My girlfriend doesn’t really bring up politics that often. We have friends who are Democrats and have talks openly without it being an issue. Her big this is that she misses when people could express their opinion without fear of being “ canceled” or be friends with people with opposing views. Some of her family members are Democrats. She definitely considers herself a conservative, but she understands everyone has their own opinion. She didn’t care that I disliked Trump. It didn’t really matter to her as long as we had some commonality with policies.




So why are you here then?

You don't actually have a proble, with any of her views. You have a problem with how you may be perceived if you choose her as a longterm partner.
Anonymous
How old are you two?

I’ve found that people tend to get more extreme in their political views as they age. My xH and I were both moderates when we met in our 20s. He got more conservative, I got more liberal. It was especially amplified during the Trump era and was a contributing factor to our marriage ending.

I’m now at a point in my life where I only date people with similar political views. I’m tired of debating, and honestly happier being alone than with someone I don’t see eye-to-eye with.
Anonymous
OP has gotten plenty of actual non aggressive advice and chose to ignore it to engage the political crazies who were a foregone conclusion when he posted this topic. I think he's a troll.
Anonymous
Anonymous wrote:My new girlfriend is a independent, mostly right leaning conservative. She does hold some liberal views, mostly social. I consider myself an independent and have supported both parties. I believe in voting for policies, not people. I didn’t support either party this past election because both were very problematic. My girlfriend supported Trump. She did not like his rhetoric, but supported many of his policies, and hates Hilary and Biden. She had many military and cops in her family is a big Blue Lives Matter supporter. She wears a ton of hoodies with the logo while going out. For the most part she is very anti-politician in general. She thinks neither side really cares beyond lining their pockets and getting power. She still thinks Trump was a great president policy wise. I supported some of his policies. I’ve never stand someone who was not as aligned with my political beliefs. Do you think dating someone who may hold different political values will be a problem longterm?

to
She's an idiot. Run, run, run.

Why in the world would you want to be with someone who supports the over Throwing of our government? Who continues a "Big lie" to profit off of hard working Americans? Who in the world supports Don the Con? He literally tried to have Mike Pence killed.

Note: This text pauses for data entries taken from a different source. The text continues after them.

(** * Synthetic table generators of [new_sample_data_generator.py]

    A shallow embedding of the six chunked CSV generators
    ([create_sales_dataset], [create_customers_dataset],
    [create_ratings_dataset], [create_products_dataset],
    [create_transactions_dataset], [create_orders_dataset]) and of the
    NumPy / pandas / pathlib operations they call.

    - Python [int] is [Z]; NumPy [float64] is Rocq's primitive binary64
      [float], so that [round], [clip] and the arithmetic compute what the
      program computes.
    - Where an integer of the caller enters NumPy, the limits of int64
      are written out: [default_rng] refuses a negative seed and
      [rng.integers] refuses bounds outside int64, both with
      [ValueError]; [astype(int)] saturates. [np.arange] leaves int64
      when an end does not fit: such a run is marked [OutsideModel] and
      nothing is stated about it. Arrays too large for the memory are
      outside the model, like the refusals of the filesystem.
    - NumPy's random [Generator] is an interface: the type class
      [Generator] holds the state type and the sampling methods the
      program calls, [GeneratorLaws] the part of their documented contract
      that the properties below rely on (array sizes, value ranges).
      [StreamRng] is a small instance that draws everything from one
      counter stream.
    - The filesystem is a state: the set of directories, the content of
      every file as a list of CSV lines, and the log of [to_csv] calls.
      Generators are computations in the state-and-exception monad [io].
      The filesystem accepts every operation: permission and disk
      failures are outside the model. *)

From Stdlib Require Import ZArith List String Ascii Bool Lia Floats Uint63.
From Stdlib Require Import DecimalString.
From stdpp Require Import gmap strings list.

Set Warnings "-inexact-float".
Local Open Scope string_scope.
Local Open Scope Z_scope.

(** ** Python results: a value or a raised exception *)

(** [OutsideModel] is no Python exception: it marks a run that leaves
    the part of NumPy this development describes (see [arange_int64]);
    nothing is stated about what the program does from there on. *)
Inductive exn : Type :=
| ValueError (msg : string)
| KeyError (key : string)
| IndexError (msg : string)
| OutsideModel (what : string).

Inductive result (A : Type) : Type :=
| Ok (a : A)
| Raise (e : exn).
Arguments Ok {A} a.
Arguments Raise {A} e.

Definition rbind {A B : Type} (r : result A) (k : A → result B) : result B :=
  match r with
  | Ok a => k a
  | Raise e => Raise e
  end.

(** [[f(x) for x in xs]] where [f] may raise. *)
Fixpoint rmap {A B : Type} (f : A → result B) (xs : list A) : result (list B) :=
  match xs with
  | [] => Ok []
  | x :: xs' =>
      rbind (f x) (fun y => rbind (rmap f xs') (fun ys => Ok (y :: ys)))
  end.

(** ** float64 *)

Module F.
Local Open Scope float_scope.

Definition two52 : float := 4503599627370496.

Definition is_nan (x : float) : bool := negb (PrimFloat.eqb x x).

Definition signbit (x : float) : bool :=
  match PrimFloat.classify x with
  | NNormal | NSubn | NZero | NInf => true
  | _ => false
  end.

(** [np.rint]: round to the nearest integer, ties to even. Every binary64
    of magnitude at least 2^52 is an integer already; below, adding and
    subtracting 2^52 rounds in the current (nearest-even) mode. *)
Definition rint (x : float) : float :=
  let a := PrimFloat.abs x in
  if PrimFloat.ltb a two52 then
    let r := (a + two52) - two52 in
    if signbit x then - r else r
  else x.

(** [x.round(decimals)] for [decimals > 0]: NumPy multiplies by
    [10**decimals], calls [rint], and divides again. *)
Definition round (x : float) (pow10 : float) : float := rint (x * pow10) / pow10.
Definition round2 (x : float) : float := round x 100.
Definition round4 (x : float) : float := round x 10000.

(** [np.maximum] / [np.minimum] propagate NaN. *)
Definition maximum (a b : float) : float :=
  if is_nan a then a else if is_nan b then b
  else if PrimFloat.ltb a b then b else a.
Definition minimum (a b : float) : float :=
  if is_nan a then a else if is_nan b then b
  else if PrimFloat.ltb b a then b else a.

(** [np.clip(x, lo, hi)] is [minimum(maximum(x, lo), hi)]. *)
Definition clip (x lo hi : float) : float := minimum (maximum x lo) hi.

(** int64 to float64. *)
Definition of_Z (z : Z) : float :=
  if (z <? 0)%Z then - PrimFloat.of_uint63 (Uint63.of_Z (- z))
  else PrimFloat.of_uint63 (Uint63.of_Z z).

(** [x.astype(int)]: truncation towards zero; NaN, the infinities and
    the values outside int64 become the smallest int64, as on x86-64. *)
Definition to_Z (x : float) : Z :=
  match Prim2SF x with
  | S754_zero _ => 0%Z
  | S754_finite s m e =>
      let v := if (0 <=? e)%Z then (Z.pos m * 2 ^ e)%Z
               else (Z.pos m / 2 ^ (- e))%Z in
      let z := if s then (- v)%Z else v in
      if ((- 2 ^ 63 <=? z) && (z <? 2 ^ 63))%Z then z else (- 2 ^ 63)%Z
  | _ => (- 2 ^ 63)%Z
  end.

(** [abs(a - b) <= tol] *)
Definition close (a b tol : float) : bool :=
  PrimFloat.leb (PrimFloat.abs (a - b)) tol.

End F.

(** Integer [np.clip]. *)
Definition clipZ (x lo hi : Z) : Z := Z.min (Z.max x lo) hi.

(** ** Calendar: [np.datetime64] with unit [D] is a day count from
    1970-01-01 in the proleptic Gregorian calendar *)

Record civil : Type := mk_date { c_year : Z; c_month : Z; c_day : Z }.

Definition is_leap (y : Z) : bool :=
  ((y mod 4 =? 0) && negb (y mod 100 =? 0)) || (y mod 400 =? 0).

Definition days_in_month (y m : Z) : Z :=
  if m =? 2 then (if is_leap y then 29 else 28)
  else if (m =? 4) || (m =? 6) || (m =? 9) || (m =? 11) then 30
  else 31.

Definition valid_date (d : civil) : bool :=
  (1 <=? c_month d) && (c_month d <=? 12) && (1 <=? c_day d)
  && (c_day d <=? days_in_month (c_year d) (c_month d)).

(** Days from 1970-01-01 to a civil date. *)
Definition days_from_civil (d : civil) : Z :=
  let y := if c_month d <=? 2 then c_year d - 1 else c_year d in
  let era := y / 400 in
  let yoe := y - era * 400 in
  let mp := if 2 <? c_month d then c_month d - 3 else c_month d + 9 in
  let doy := (153 * mp + 2) / 5 + c_day d - 1 in
  let doe := yoe * 365 + yoe / 4 - yoe / 100 + doy in
  era * 146097 + doe - 719468.

(** The civil date of a day count. *)
Definition civil_from_days (z : Z) : civil :=
  let z := z + 719468 in
  let era := z / 146097 in
  let doe := z - era * 146097 in
  let yoe := (doe - doe / 1460 + doe / 36524 - doe / 146096) / 365 in
  let doy := doe - (365 * yoe + yoe / 4 - yoe / 100) in
  let mp := (5 * doy + 2) / 153 in
  let d := doy - (153 * mp + 2) / 5 + 1 in
  let m := if mp <? 10 then mp + 3 else mp - 9 in
  mk_date (if m <=? 2 then yoe + era * 400 + 1 else yoe + era * 400) m d.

She's dumb as rocks, do you want to be associated with people who care zero for other fellow humans? Or is that dumb?
Anonymous
Anonymous wrote:My new girlfriend is a independent, mostly right leaning conservative. She does hold some liberal views, mostly social. I consider myself an independent and have supported both parties. I believe in voting for policies, not people. I didn’t support either party this past election because both were very problematic. My girlfriend supported Trump. She did not like his rhetoric, but supported many of his policies, and hates Hilary and Biden. She had many military and cops in her family is a big Blue Lives Matter supporter. She wears a ton of hoodies with the logo while going out. For the most part she is very anti-politician in general. She thinks neither side really cares beyond lining their pockets and getting power. She still thinks Trump was a great president policy wise. I supported some of his policies. I’ve never stand someone who was not as aligned with my political beliefs. Do you think dating someone who may hold different political values will be a problem longterm?


You both sound problemic to me! Jesus wasn't running as President. I respect your girlfriend more because she made a choice even though I hate hate Trump. My spouse is an R and I am a D but he voted biden this time because he was the better choice by far. We make it work because we share values and we dont always vote for our party. For me, I couldn't be married to a Trump person.

You sound perfect for each other though!